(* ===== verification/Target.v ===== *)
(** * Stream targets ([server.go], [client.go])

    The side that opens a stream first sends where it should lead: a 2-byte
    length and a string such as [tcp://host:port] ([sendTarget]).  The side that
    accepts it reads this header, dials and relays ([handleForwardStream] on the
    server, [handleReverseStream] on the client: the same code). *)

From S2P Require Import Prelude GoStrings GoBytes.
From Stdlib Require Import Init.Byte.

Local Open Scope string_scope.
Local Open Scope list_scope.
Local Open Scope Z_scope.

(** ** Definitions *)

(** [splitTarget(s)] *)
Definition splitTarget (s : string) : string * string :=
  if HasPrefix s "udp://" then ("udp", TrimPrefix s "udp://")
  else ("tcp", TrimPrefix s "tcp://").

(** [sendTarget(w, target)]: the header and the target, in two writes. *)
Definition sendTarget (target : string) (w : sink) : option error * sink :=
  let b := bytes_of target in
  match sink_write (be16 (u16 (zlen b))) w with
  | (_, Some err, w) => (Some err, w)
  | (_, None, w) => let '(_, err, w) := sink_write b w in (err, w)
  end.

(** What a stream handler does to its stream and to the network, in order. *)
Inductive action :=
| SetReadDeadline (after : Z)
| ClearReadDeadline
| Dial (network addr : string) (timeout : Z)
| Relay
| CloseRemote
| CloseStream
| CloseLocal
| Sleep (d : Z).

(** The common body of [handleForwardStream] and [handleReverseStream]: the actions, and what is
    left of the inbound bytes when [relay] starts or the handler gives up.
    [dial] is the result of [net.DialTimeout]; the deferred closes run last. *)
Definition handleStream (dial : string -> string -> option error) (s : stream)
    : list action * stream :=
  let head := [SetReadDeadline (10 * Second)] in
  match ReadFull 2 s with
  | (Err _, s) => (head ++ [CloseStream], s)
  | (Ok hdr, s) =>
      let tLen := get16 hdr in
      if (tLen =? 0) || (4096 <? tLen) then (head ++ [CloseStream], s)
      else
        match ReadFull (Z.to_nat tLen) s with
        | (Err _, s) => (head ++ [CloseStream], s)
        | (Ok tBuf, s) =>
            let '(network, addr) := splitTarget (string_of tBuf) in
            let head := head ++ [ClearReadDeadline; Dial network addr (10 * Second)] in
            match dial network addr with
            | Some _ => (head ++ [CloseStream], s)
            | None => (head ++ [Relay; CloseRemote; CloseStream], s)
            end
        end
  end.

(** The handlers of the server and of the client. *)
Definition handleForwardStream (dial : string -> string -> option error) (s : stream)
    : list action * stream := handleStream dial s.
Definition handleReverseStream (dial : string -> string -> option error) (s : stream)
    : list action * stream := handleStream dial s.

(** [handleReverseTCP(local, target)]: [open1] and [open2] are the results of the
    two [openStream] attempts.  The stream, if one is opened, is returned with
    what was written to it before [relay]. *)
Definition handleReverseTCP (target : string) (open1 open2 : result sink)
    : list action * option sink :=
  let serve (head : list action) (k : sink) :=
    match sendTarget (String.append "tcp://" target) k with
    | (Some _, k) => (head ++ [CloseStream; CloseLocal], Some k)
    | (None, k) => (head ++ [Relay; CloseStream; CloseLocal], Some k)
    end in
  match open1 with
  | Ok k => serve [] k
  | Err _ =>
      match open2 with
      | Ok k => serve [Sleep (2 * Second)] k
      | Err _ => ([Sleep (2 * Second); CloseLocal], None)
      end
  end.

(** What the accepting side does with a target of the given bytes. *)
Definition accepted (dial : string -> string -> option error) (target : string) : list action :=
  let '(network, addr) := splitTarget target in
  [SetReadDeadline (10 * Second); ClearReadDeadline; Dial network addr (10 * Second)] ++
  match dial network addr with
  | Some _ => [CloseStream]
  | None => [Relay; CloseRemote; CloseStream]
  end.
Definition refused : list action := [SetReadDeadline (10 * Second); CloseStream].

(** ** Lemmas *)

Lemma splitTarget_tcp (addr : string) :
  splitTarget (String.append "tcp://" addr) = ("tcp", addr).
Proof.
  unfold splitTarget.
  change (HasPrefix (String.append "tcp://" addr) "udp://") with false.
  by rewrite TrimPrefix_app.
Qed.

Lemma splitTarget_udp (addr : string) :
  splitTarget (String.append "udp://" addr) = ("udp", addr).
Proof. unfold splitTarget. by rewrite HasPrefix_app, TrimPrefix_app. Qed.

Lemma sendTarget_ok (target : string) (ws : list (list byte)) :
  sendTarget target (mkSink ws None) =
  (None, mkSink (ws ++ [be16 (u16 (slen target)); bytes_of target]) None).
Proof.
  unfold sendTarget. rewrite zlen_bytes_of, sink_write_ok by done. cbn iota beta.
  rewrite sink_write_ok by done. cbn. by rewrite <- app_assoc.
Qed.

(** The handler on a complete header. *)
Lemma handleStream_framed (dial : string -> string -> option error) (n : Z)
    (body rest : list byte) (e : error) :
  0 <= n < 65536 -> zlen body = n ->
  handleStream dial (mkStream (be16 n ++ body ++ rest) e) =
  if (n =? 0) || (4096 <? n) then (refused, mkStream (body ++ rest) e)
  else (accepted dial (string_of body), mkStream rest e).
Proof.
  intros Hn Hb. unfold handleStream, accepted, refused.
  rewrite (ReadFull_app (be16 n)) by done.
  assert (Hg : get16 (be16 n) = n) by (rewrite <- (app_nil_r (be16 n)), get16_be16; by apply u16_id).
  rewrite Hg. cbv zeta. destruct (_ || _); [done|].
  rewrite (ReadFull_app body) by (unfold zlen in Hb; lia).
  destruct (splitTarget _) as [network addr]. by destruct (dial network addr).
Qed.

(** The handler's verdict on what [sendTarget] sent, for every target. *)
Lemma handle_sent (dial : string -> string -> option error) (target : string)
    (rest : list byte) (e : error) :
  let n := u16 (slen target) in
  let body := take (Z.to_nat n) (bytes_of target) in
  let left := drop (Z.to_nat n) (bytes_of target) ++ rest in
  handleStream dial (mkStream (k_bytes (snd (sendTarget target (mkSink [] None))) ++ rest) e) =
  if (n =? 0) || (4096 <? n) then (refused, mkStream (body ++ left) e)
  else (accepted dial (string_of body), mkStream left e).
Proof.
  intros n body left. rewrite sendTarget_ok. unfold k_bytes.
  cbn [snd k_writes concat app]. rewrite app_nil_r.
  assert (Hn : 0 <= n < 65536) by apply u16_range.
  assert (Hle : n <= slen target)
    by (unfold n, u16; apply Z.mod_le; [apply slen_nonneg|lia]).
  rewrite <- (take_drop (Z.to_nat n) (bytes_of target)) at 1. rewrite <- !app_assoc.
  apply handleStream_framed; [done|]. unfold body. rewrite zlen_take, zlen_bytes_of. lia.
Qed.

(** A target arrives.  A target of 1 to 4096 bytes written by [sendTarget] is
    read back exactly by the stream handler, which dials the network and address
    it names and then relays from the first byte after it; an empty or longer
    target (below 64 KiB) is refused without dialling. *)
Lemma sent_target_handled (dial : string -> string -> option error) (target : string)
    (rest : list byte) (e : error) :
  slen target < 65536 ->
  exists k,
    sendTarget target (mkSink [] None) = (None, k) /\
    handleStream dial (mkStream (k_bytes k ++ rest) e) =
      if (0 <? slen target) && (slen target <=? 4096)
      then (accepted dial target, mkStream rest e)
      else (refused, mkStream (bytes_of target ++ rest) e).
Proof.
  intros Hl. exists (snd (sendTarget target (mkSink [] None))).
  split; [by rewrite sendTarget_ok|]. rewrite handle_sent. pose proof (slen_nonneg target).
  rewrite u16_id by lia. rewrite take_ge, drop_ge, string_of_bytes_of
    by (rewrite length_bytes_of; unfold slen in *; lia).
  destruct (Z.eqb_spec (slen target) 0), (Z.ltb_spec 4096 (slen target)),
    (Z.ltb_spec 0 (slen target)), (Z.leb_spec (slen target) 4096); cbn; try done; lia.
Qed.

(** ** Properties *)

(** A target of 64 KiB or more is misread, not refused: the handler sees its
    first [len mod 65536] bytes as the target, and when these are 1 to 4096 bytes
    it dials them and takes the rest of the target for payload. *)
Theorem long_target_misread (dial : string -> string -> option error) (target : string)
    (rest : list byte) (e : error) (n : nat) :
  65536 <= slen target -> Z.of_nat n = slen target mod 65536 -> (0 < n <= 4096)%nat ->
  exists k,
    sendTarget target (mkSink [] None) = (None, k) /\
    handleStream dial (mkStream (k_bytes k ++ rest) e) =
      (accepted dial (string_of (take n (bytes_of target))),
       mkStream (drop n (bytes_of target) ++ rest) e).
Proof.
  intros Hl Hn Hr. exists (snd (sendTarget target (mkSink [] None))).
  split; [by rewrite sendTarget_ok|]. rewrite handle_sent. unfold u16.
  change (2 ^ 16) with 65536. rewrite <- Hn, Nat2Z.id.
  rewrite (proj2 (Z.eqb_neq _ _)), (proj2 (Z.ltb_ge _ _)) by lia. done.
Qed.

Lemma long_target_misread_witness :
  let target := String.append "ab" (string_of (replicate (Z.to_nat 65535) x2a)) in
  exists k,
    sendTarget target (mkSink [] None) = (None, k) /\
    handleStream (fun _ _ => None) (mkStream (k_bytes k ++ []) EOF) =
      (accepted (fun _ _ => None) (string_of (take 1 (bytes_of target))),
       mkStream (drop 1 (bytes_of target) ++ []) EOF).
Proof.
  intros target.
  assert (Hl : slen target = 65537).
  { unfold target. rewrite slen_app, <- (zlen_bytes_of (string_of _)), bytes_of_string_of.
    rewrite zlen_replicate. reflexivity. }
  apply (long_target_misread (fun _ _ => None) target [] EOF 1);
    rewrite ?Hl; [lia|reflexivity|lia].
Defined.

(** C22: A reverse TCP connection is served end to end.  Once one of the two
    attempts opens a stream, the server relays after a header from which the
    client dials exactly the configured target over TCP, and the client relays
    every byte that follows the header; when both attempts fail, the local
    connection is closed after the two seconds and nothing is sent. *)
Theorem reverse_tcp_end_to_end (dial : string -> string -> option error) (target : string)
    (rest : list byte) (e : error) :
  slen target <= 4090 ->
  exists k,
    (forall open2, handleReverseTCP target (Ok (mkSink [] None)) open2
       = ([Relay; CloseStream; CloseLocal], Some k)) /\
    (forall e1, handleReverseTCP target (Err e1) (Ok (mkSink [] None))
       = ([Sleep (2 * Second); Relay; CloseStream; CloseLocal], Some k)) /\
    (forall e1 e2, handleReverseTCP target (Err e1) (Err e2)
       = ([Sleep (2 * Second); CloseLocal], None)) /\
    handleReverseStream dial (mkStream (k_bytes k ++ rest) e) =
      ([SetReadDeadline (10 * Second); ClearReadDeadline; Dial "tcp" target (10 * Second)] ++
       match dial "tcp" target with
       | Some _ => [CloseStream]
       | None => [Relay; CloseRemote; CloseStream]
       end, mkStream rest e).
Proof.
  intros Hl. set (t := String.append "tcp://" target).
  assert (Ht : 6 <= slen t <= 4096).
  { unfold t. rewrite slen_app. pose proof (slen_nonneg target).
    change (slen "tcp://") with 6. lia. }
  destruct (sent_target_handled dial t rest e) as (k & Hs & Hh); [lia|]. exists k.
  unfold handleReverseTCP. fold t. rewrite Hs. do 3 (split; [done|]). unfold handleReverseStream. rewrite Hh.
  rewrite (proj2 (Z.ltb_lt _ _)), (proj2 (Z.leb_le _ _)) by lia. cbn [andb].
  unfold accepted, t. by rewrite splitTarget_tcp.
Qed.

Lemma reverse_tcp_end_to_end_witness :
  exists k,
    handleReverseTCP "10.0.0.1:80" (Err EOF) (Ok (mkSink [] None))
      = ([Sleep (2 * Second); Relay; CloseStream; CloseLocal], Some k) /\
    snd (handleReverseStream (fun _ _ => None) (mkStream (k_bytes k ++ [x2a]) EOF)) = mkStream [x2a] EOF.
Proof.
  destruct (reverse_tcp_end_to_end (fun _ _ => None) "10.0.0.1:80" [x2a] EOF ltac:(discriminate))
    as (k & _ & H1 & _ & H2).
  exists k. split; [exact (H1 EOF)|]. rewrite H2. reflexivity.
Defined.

• • • • •

Required work: In the listing above, locate the line containing "read back exactly" and the line containing "target (below 64". Extract those two lines and every line between them, exactly as written, and only those.

Solution for this task:
    read back exactly by the stream handler, which dials the network and address
    it names and then relays from the first byte after it; an empty or longer
    target (below 64 KiB) is refused without dialling. *)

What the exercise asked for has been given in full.